There are several additional important avenues of future investigation. Future work should test whether the serial dependence found here is spatially tuned. For example, if sequential images were viewed on different screens (rather than a single mobile device), would there be a reduction in serial dependence? Moreover, how does attention to the task modulate the serial dependence in dermatological judgments? Future studies should address these questions, along with designs that incorporate a larger variety of lesions and a more realistic distribution of malignancy. Finally, future studies should also focus on how to utilize serial dependence tuning functions, i.e., feature tuning and temporal tuning that we found here to potentially alleviate the biases reported here.

5. Conclusions

In this study, we analyzed 758,139 skin cancer diagnostic records from an online app in which participants made a series of malignancy discrimination judgments. We quantified sequential malignancy similarity and sequential semantic similarity between successively viewed images, and we investigated classification performance as a function of these similarity metrics.
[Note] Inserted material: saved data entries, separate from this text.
(** ** The progress scan *)

(** The fixed header of [scan_partial]: the kind and the item count. *)
Definition scan_header : parser (Z * Z) :=
  domain <-- r_take (len PACK_DOC_DOMAIN) "pack_doc.domain" ;;
  if negb (bool_decide (domain = PACK_DOC_DOMAIN)) then pfail (bad "" (Lit "")) else
  _ <-- r_take 16 "pack_doc.pack_id" ;;
  kind <-- r_u8 "pack_doc.kind" ;;
  _ <-- r_u8 "pack_doc.visibility" ;;
  if negb (valid_kind kind) then pfail (bad "" (Lit "")) else
  _ <-- r_lp TITLE_MAX_BYTES "pack_doc.title" ;;
  _ <-- r_u16be "pack_doc.icon" ;;
  count <-- r_u16be "pack_doc.count" ;;
  if (count <? 1) || (count >? max_items kind) then pfail (bad "" (Lit "")) else
  pret (kind, count).

(** One turn of the [while complete < count] walk: an item id when the
    whole item has arrived. *)
Definition scan_item (kind : Z) : parser Z :=
  item_id <-- r_u16be "pack_doc.item.id" ;;
  _ <-- r_take (2 + 2 + 32) "pack_doc.item.head" ;;
  n <-- r_u32be "pack_doc.item.len" ;;
  if (n =? 0) || (n >? max_bytes kind) then pfail (bad "" (Lit "")) else
  remaining <-- r_get_remaining ;;
  if remaining <? n then pfail (bad "" (Lit "")) else
  _ <-- r_take n "pack_doc.item.bytes" ;;
  pret item_id.

(** [todo] is [count - complete]. *)
Fixpoint scan_loop (todo : nat) (kind : Z) (seen : gset Z) (complete : Z) (r : Reader) : Z :=
  match todo with
  | O => complete
  | S todo =>
      match scan_item kind r with
      | Err _ => complete
      | Ok (item_id, r) =>
          if bool_decide (item_id ∈ seen) then complete
          else scan_loop todo kind ({[item_id]} ∪ seen) (complete + 1) r
      end
  end.
(* ===== verification/StickerPending.v ===== *)
(** Reassembly of chunked sticker transfers ([PendingChunks] and
    [PendingBuffers] of [core/src/stickers/mod.rs]). A buffer key is the hex
    text of a content hash or pack id; a [HashMap] is a [gmap]. *)

From S2P Require Import Prelude Limits Bin StickerDocs.

Record PendingChunks := mkPendingChunks {
  pc_chunk_count : Z;
  pc_chunks : gmap Z bytes;
  pc_total_bytes : Z;
  pc_created_at : Z;
}.

Definition pending_new (chunk_count now : Z) : PendingChunks :=
  mkPendingChunks chunk_count ∅ 0 now.

(** [for i in 0..chunk_count { out.extend(self.chunks.get(&i)?) }] *)
Definition gather (e : PendingChunks) : option bytes :=
  mjoin <$> mapM (λ i, pc_chunks e !! i) (seqZ 0 (pc_chunk_count e)).

Definition pending_add (e : PendingChunks) (index : Z) (data : bytes)
    : PendingChunks * option bytes :=
  if (index >=? pc_chunk_count e) || bool_decide (is_Some (pc_chunks e !! index)) then (e, None)
  else
    let e := mkPendingChunks (pc_chunk_count e) (<[index := data]> (pc_chunks e))
               (pc_total_bytes e + len data) (pc_created_at e) in
    (e, if Z.of_nat (size (pc_chunks e)) =? pc_chunk_count e then gather e else None).

Abbreviation Buffer := (gmap bytes PendingChunks).

Record PendingBuffers := mkPendingBuffers {
  pb_items : Buffer;
  pb_packs : Buffer;
  pb_thumbs : Buffer;
}.

Definition buffers_new : PendingBuffers := mkPendingBuffers ∅ ∅ ∅.

(** The map after the possible insert, and the entry; [None] refuses. *)
Definition admit_entry (m : Buffer) (key : bytes) (chunk_count max_entries now : Z)
    : option (Buffer * PendingChunks) :=
  match m !! key with
  | Some e => Some (m, e)
  | None =>
      if Z.of_nat (size m) >=? max_entries then None
      else let e := pending_new chunk_count now in Some (<[key := e]> m, e)
  end.

(** The body the three feeds share, at their entry and byte caps. *)
Definition feed_in (max_entries max_total : Z) (m : Buffer) (key : bytes) (index count : Z)
    (data : bytes) (now : Z) : Buffer * option bytes :=
  match admit_entry m key count max_entries now with
  | None => (m, None)
  | Some (m, e) =>
      if negb (pc_chunk_count e =? count) then (m, None)
      else if pc_total_bytes e + len data >? max_total then (delete key m, None)
      else
        let '(e, done_) := pending_add e index data in
        match done_ with
        | Some blob => (delete key m, Some blob)
        | None => (<[key := e]> m, None)
        end
  end.

Definition feed_item (b : PendingBuffers) (sha_key : bytes) (index count : Z) (data : bytes) (now : Z)
    : PendingBuffers * option bytes :=
  let '(m, r) := feed_in MAX_PENDING_ITEMS MAX_PENDING_ITEM_BYTES (pb_items b) sha_key index count data now in
  (mkPendingBuffers m (pb_packs b) (pb_thumbs b), r).

Definition feed_pack (b : PendingBuffers) (pack_key : bytes) (index count : Z) (data : bytes) (now : Z)
    : PendingBuffers * option bytes :=
  let '(m, r) := feed_in MAX_PENDING_PACKS MAX_PACK_DOC_BYTES (pb_packs b) pack_key index count data now in
  (mkPendingBuffers (pb_items b) m (pb_thumbs b), r).

Definition feed_thumbs (b : PendingBuffers) (pack_key : bytes) (index count : Z) (data : bytes) (now : Z)
    : PendingBuffers * option bytes :=
  let '(m, r) := feed_in MAX_PENDING_PACKS MAX_THUMBS_DOC_BYTES (pb_thumbs b) pack_key index count data now in
  (mkPendingBuffers (pb_items b) (pb_packs b) m, r).

Definition pack_progress (b : PendingBuffers) (pack_key : bytes) : option (Z * Z) :=
  entry ← pb_packs b !! pack_key;
  partial ← gather entry;
  scan_partial partial.

(** [retain(|_, e| now < e.created_at + ttl)] *)
Definition fresh (now : Z) (m : Buffer) : Buffer :=
  filter (λ kv : bytes * PendingChunks, now < wrap64 (pc_created_at kv.2 + PENDING_CHUNK_TTL_SEC)) m.

Definition buffers_sweep (b : PendingBuffers) (now : Z) : PendingBuffers :=
  mkPendingBuffers (fresh now (pb_items b)) (fresh now (pb_packs b)) (fresh now (pb_thumbs b)).

Definition buffers_forget (b : PendingBuffers) (rel_id : string) : PendingBuffers := mkPendingBuffers ∅ ∅ ∅.

(** ** The buffer invariant *)

Definition held (m : gmap Z bytes) : Z := map_fold (λ _ d n, len d + n) 0 m.

(** An entry in flight: indexes in range, bytes counted, never complete. *)
Definition entry_wf (max_total : Z) (e : PendingChunks) : Prop :=
  0 ≤ pc_chunk_count e
  ∧ (∀ i, is_Some (pc_chunks e !! i) → 0 ≤ i < pc_chunk_count e)
  ∧ pc_total_bytes e = held (pc_chunks e)
  ∧ pc_total_bytes e ≤ max_total
  ∧ (pc_chunks e = ∅ ∨ Z.of_nat (size (pc_chunks e)) < pc_chunk_count e).

Definition buffer_wf (max_entries max_total : Z) (m : Buffer) : Prop :=
  Z.of_nat (size m) ≤ max_entries ∧ map_Forall (λ _, entry_wf max_total) m.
We found significant serial dependence effects in perceptual discrimination judgments, which negatively impacted performance measures, including sensitivity, specificity, and error rates. Moreover, we showed that the serial dependence was tuned to the similarity in the images, and it decayed over time. These findings help understand one potential source of systematic bias and errors in medical image perception tasks and hint at useful approaches that could alleviate the errors due to serial dependence.